Get Ready for For The 7th ICFP Programming Contest 18
"On Friday, 4 June at 12:00 Noon (EDT), we will publish a challenge task on the Web site and by e-mail to the contest mailing list. Teams will have 72 hours until Monday, 7 June 12:00 Noon (EDT) to implement a program to perform this task and submit it to the contest judges. We have designed the contest for direct, head-to-head comparison of language technology and programming skill. We have a range of prizes including cash awards and, of course, unlimited bragging rights for the winners.
Previous contests included: 2003, 2002, 2001, 2000, 1999 and 1998."
The problem with contests... (Score:4, Insightful)

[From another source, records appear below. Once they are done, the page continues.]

(* ===== verification/SockCalls.v ===== *)
(** * SockCalls: the socket calls of src/core/syscall/syscall3.h

    The calls look up a descriptor of the calling process and hand over to the
    internet sockets ([Inet], [Tcp]) or the local sockets ([Uds]).  Both share
    the kernel's tables and the memory; the state joins them.  A call that
    sleeps gives [None]; what it does when it runs again is a definition of its
    own.  Where the code reads or writes a table of pointers as if it held the
    structures themselves, the model does the same. *)
From S2P Require Import Prelude Bytes MemLib StrLib Time KState Blocks Threads Vfs Descr Inet Packet Tcp Uds.
Open Scope Z_scope.

Definition AF_UNIX : Z := 1.
Definition AF_INET : Z := 2.
Definition SOCK_STREAM : Z := 1.
Definition SOCK_DGRAM : Z := 2.
Definition PROTO_NONE : Z := 0.
Definition MAX_LISTEN_BACKLOG : Z := 128.
Definition EPROTONOSUPPORT : Z := 93.
Definition EAFNOSUPPORT : Z := 97.
Definition EADDRINUSE : Z := 98.
Definition EISCONN : Z := 106.
Definition EINPROGRESS : Z := 115.
(** Offsets in [struct sockaddr]. *)
Definition sizeof_sockaddr : Z := 16.
Definition sin_family : Z := 0.
Definition sin_port : Z := 2.
Definition sin_addr : Z := 4.
(** Offsets in [struct net_tuple] and [struct net_tuple_tcp]. *)
Definition nt_local_ip_l : Z := 8.
Definition nt_remote_ip_l : Z := 24.
Definition nt_local_port : Z := 32.
Definition nt_remote_port : Z := 36.
Definition nt_protocol : Z := 40.
Definition nt_state : Z := 44.
Definition nt_send_retry_count : Z := 104.
Definition net_state_code (s : net_state_t) : Z :=
  match s with
  | NET_STATE_CLOSED => 0 | NET_STATE_LISTEN => 1 | NET_STATE_SYN_SENT => 2 | NET_STATE_SYN_RECEIVED => 3
  | NET_STATE_ESTABLISHED => 4 | NET_STATE_FIN_WAIT_1 => 5 | NET_STATE_FIN_WAIT_2 => 6 | NET_STATE_CLOSE_WAIT => 7
  | NET_STATE_CLOSING => 8 | NET_STATE_LAST_ACK => 9 | NET_STATE_TIME_WAIT => 10
  end.

(** ** State *)
Record socks := Socks { sc_net : net; sc_uds_sockets : gmap Z Z; sc_uds_listens : gmap Z Z; sc_fd_global : gmap Z Z }.
Definition set_sc_net (n : net) (s : socks) : socks := Socks n (sc_uds_sockets s) (sc_uds_listens s) (sc_fd_global s).
Definition set_sc_fdg (g : gmap Z Z) (s : socks) : socks := Socks (sc_net s) (sc_uds_sockets s) (sc_uds_listens s) g.
Definition sc_k (s : socks) : kstate := nk (sc_net s).
Definition sc_mem (s : socks) : mem := net_mem (sc_net s).
(** The local sockets' view of the same kernel and memory. *)
Definition sc_uds (s : socks) : uds := Uds (sc_k s) (sc_mem s) (sc_uds_sockets s) (sc_uds_listens s).

Section Lift.
Definition on_net {A} (c : ST net A) : ST socks A := fun s =>
  match c (sc_net s) with
  | Done (a, n) => Done (a, set_sc_net n s)
  | Panicked => Panicked | Faulted => Faulted | Stuck => Stuck
  end.
Definition on_uds {A} (c : ST uds A) : ST socks A := fun s =>
  match c (sc_uds s) with
  | Done (a, u) =>
      Done (a, Socks (set_net_mem (u_mem u) (set_nk (u_k u) (sc_net s))) (uds_socket_global u) (uds_listen_global u) (sc_fd_global s))
  | Panicked => Panicked | Faulted => Faulted | Stuck => Stuck
  end.
Definition sk_kern {A} (c : ST kstate A) : ST socks A := on_net (liftk c).
Definition sk_ld (n : nat) (a : Z) : ST socks Z := gets (fun s => ld_le n (sc_mem s) a).
Definition sk_st (n : nat) (a v : Z) : ST socks unit :=
  on_net (modify (fun x => set_net_mem (st_le n (net_mem x) a v) x)).
(** The descriptor table of the calling process. *)
Definition sk_fds : ST socks Z :=
  pid ← sk_kern get_current_pid;
  p ← (gets (fun s => proc (sc_k s) pid) ≫= deref);
  mret (p_fd_addr p).
Definition sk_type (fds sockfd : Z) : ST socks Z := sk_ld 4 (fd_entry fds sockfd + fi_type).
Definition sk_res (fds sockfd : Z) : ST socks Z := sk_ld 8 (fd_entry fds sockfd + fi_res_id).
Definition is_inet (ty : Z) : bool := ty =? file_type_code FILE_SOCKET.
Definition is_uds (ty : Z) : bool := ty =? file_type_code FILE_SOCKET_UDS.
(** The structure of an internet socket, and an update of it. *)
Definition sk_sock (id : Z) : ST socks net_tuple_tcp := on_net (get_sock id).
Definition sk_upd (id : Z) (f : net_tuple_tcp -> net_tuple_tcp) : ST socks unit :=
  on_net (modify (fun n => upd_sock_at (sock_ptr n id) f n)).
(** The structure of a local socket, followed. *)
Definition sk_usock (id : Z) : ST socks Z := on_uds (the_sock id).
Definition res_of (o : option Z) : Z := match o with Some i => i | None => neg64 1 end.
(** The first zero of the [n + 1] words of a table. *)
Definition free_word (words : Z -> Z) (n : Z) : ST socks Z :=
  match get_a_free_slot words 0 n with Some i => mret i | None => panic end.
End Lift.

(** ** Creating and naming *)
Section Calls.
Context {M : Machine} {UE : UdsEnv} (e : net_env) (depth fuel : nat).

(** The descriptor and the entry of the global table. *)
Definition fill_fd (fds fd_id global_fd_id res_id : Z) (ft : file_type) : ST socks unit :=
  let f := fd_entry fds fd_id in
  _ ← sk_st 8 (f + fi_global_id) global_fd_id;
  _ ← sk_st 8 (f + fi_offset) 0;
  _ ← sk_st 4 (f + fi_type) (file_type_code ft);
  _ ← sk_st 8 (f + fi_res_id) res_id;
  b ← sk_kern get_a_free_block_addr;
  _ ← modify (fun s => set_sc_fdg (<[global_fd_id := b]> (sc_fd_global s)) s);
  _ ← sk_st 8 (b + file_offset) 0;
  sk_st 4 (b + file_type_at) (file_type_code ft).
(** The local structure with its type, as the callee gets it. *)
Definition local_tuple (size type : Z) : ST socks unit :=
  _ ← on_uds (u_upd (fun m => erase_mem8 m uds_local size));
  sk_st 4 (uds_local + ut_type) type.
(** The slot of the descriptor table is the number of a zero word, used as the
    number of a structure; an internet socket's result is the socket's number. *)
Definition sys_socket (domain type protocol_ : Z) : ST socks Z :=
  fds ← sk_fds;
  pid ← sk_kern get_current_pid;
  m ← gets sc_mem;
  fd_id ← free_word (fun i => ld_le 8 m (fds + 8 * i)) MAX_FD_INNER;
  g ← gets sc_fd_global;
  global_fd_id ← free_word (fun i => default 0 (g !! i)) MAX_FD;
  if domain =? AF_INET then
    r ← (if ((protocol_ =? TCP) || (protocol_ =? PROTO_NONE)) && (type =? SOCK_STREAM) then
           i ← on_net (create_socket_tcp e (upd_tuple (set_protocol TCP) zero_tuple_tcp)); mret (Some (res_of i))
         else if ((protocol_ =? UDP) || (protocol_ =? PROTO_NONE)) && (type =? SOCK_DGRAM) then
           i ← on_net (create_socket_udp (set_protocol TCP zero_tuple)); mret (Some (res_of i))
         else mret None);
    match r : option Z with
    | None => mret (neg64 EAFNOSUPPORT)
    | Some res_id => _ ← fill_fd fds fd_id global_fd_id res_id FILE_SOCKET; mret res_id
    end
  else if domain =? AF_UNIX then
    r ← (if (protocol_ =? 0) && (type =? SOCK_STREAM) then
           _ ← local_tuple sizeof_uds_tuple_stream (uds_type_code UDS_STREAM);
           i ← on_uds (create_socket_stream pid uds_local); mret (Some i)
         else if (protocol_ =? 0) && (type =? SOCK_DGRAM) then
           _ ← local_tuple sizeof_uds_tuple (uds_type_code UDS_DGRAM);
           i ← on_uds (create_socket_dgram pid uds_local); mret (Some i)
         else mret None);
    match r : option Z with
    | None => mret (neg64 EAFNOSUPPORT)
    | Some res_id => _ ← fill_fd fds fd_id global_fd_id res_id FILE_SOCKET_UDS; mret fd_id
    end
  else mret (neg64 EAFNOSUPPORT).

(** The address an argument names, in the order of the host. *)
Definition addr_ip (addr : Z) : ST socks Z := a ← sk_ld 4 (addr + sin_addr); mret (ntohl a).
Definition addr_port (addr : Z) : ST socks Z := p ← sk_ld 2 (addr + sin_port); mret (ntohs p).
(** [file_exists]: whether the path is the name of a file. *)
Definition sys_bind (sockfd addr addrlen : Z) (file_exists : bool) : ST socks Z :=
  fds ← sk_fds;
  ty ← (if MAX_FD <=? sockfd then mret 0 else sk_type fds sockfd);
  if (MAX_FD <=? sockfd) || negb (is_inet ty) && negb (is_uds ty) then mret (neg64 EBADF)
  else if addr =? 0 then mret (neg64 EINVAL)
  else
    ip ← sk_ld 4 (addr + sin_addr);
    if (addrlen <? sizeof_sockaddr) && (ip =? AF_INET) then mret (neg64 EINVAL)
    else
      res_id ← sk_res fds sockfd;
      family ← sk_ld 2 (addr + sin_family);
      if negb (family =? AF_INET) then
        used ← on_uds (uds_addr_in_use fuel (addr + sun_path) file_exists);
        if used : bool then mret (neg64 EADDRINUSE)
        else
          a ← sk_usock res_id;
          t ← sk_ld 4 (a + ut_type);
          _ ← (if t =? uds_type_code UDS_DGRAM then on_uds (handle_dgram_bind fuel res_id (addr + sun_path))
               else on_uds (handle_stream_bind fuel res_id (addr + sun_path)));
          mret 0
      else
        t ← sk_sock res_id;
        ip ← addr_ip addr;
        port ← addr_port addr;
        used ← gets (fun s => port_in_use (sc_net s) ip port (protocol (tuple t)));
        if used : bool then mret (neg64 EADDRINUSE)
        else _ ← sk_upd res_id (upd_tuple (fun u => set_local_port port (set_local_ip_l ip u))); mret 0.

(** The internet branch works on the structure of the local socket, at the
    offsets of an internet one. *)
Definition connect_inet (res_id t addr : Z) : ST socks Z :=
  ip ← addr_ip addr;
  _ ← sk_st 8 (t + nt_remote_ip_l) ip;
  port ← addr_port addr;
  _ ← sk_st 4 (t + nt_remote_port) port;
  lp ← sk_ld 4 (t + nt_local_port);
  _ ← when (lp =? 0)
        (_ ← sk_st 8 (t + nt_local_ip_l) INADDR_ANY;
         pr ← sk_ld 2 (t + nt_protocol);
         p ← on_net (allocate_random_high_port pr);
         sk_st 4 (t + nt_local_port) p);
  pr ← sk_ld 2 (t + nt_protocol);
  st ← sk_ld 4 (t + nt_state);
  if pr =? TCP then
    if st =? net_state_code NET_STATE_CLOSED then
      _ ← sk_st 1 (t + nt_send_retry_count) 1;
      rs ← on_net (tcp_send_syn e (nic_send_dispatch e depth) res_id);
      _ ← when (0 <=? rs) (sk_st 4 (t + nt_state) (net_state_code NET_STATE_SYN_SENT));
      mret (neg64 EINPROGRESS)
    else if st =? net_state_code NET_STATE_SYN_SENT then mret (neg64 EINPROGRESS)
    else if st =? net_state_code NET_STATE_ESTABLISHED then mret 0
    else mret (neg64 EISCONN)
  else if pr =? UDP then _ ← sk_st 4 (t + nt_state) (net_state_code NET_STATE_ESTABLISHED); mret 0
  else mret (neg64 EPROTONOSUPPORT).
Definition sys_connect (sockfd addr addrlen : Z) : ST socks Z :=
  fds ← sk_fds;
  ty ← (if MAX_FD <=? sockfd then mret 0 else sk_type fds sockfd);
  if (MAX_FD <=? sockfd) || negb (is_uds ty) then mret (neg64 EBADF)
  else
    res_id ← sk_res fds sockfd;
    t ← gets (fun s => usock (sc_uds s) res_id);
    if t =? 0 then mret (neg64 1)
    else
      family ← sk_ld 2 (addr + sin_family);
      if family =? AF_UNIX then
        ty ← sk_ld 4 (t + ut_type);
        if ty =? uds_type_code UDS_DGRAM then b ← on_uds (handle_connect_dgram fuel res_id addr); mret (Z.b2z b)
        else if ty =? uds_type_code UDS_STREAM then b ← on_uds (handle_connect_stream fuel res_id addr); mret (Z.b2z b)
        else mret (neg64 EPROTONOSUPPORT)
      else if family =? AF_INET then connect_inet res_id t addr
      else mret (neg64 EAFNOSUPPORT).

(** [backlog_] is a signed number. *)
Definition clamp_backlog (b : Z) : Z := if b <? 0 then 0 else if MAX_LISTEN_BACKLOG <? b then MAX_LISTEN_BACKLOG else b.
Definition sys_listen (sockfd backlog_ : Z) : ST socks Z :=
  fds ← sk_fds;
  if MAX_FD <=? sockfd then mret (neg64 EBADF)
  else
    res_id ← sk_res fds sockfd;
    ty ← sk_type fds sockfd;
    if is_uds ty then
      a ← sk_usock res_id;
      t ← sk_ld 4 (a + ut_type);
      if negb (t =? uds_type_code UDS_STREAM) then mret (neg64 EOPNOTSUPP)
      else b ← on_uds (handle_stream_listen fuel res_id); mret (Z.b2z b)
    else if is_inet ty then
      t ← sk_sock res_id;
      if negb (protocol (tuple t) =? TCP) then mret (neg64 EOPNOTSUPP)
      else if decide (state (tuple t) <> NET_STATE_CLOSED) then mret (neg64 EINVAL)
      else
        _ ← sk_upd res_id (fun t => upd_tuple (Inet.set_state NET_STATE_LISTEN) (set_backlog (clamp_backlog backlog_) t));
        t ← sk_sock res_id;
        lid ← on_net (create_listen (tuple t));
        _ ← sk_upd res_id (set_listen_id (res_of lid));
        _ ← sk_upd res_id (upd_tuple (set_last_updated (now e)));
        mret 0
    else mret (neg64 ENOTSOCK).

The measure of a good programmer is in the robustness of the solution, in how maintainable it is, and how well its architecture will support future changes.
A better competition would be a multi-phase one, where the programmers are given several tasks that each build upon the previous solution. Alternately, they could change the problem half way through the competition. Thus, the program (and programmers) would have to be flexible enough to change to meet changing requirements.
That is what programming is about in the real world, not figuring out an algorithm to find the shortest path between two nodes.
Re: Best maintainer? (Score:2, Insightful)
Re:The problem with contests... (Score:1, Insightful)
You seem to want a contest that reliably measures how "good" a programmer is. I'm not sure how to do that, but I am pretty sure that it wouldn't be very much fun.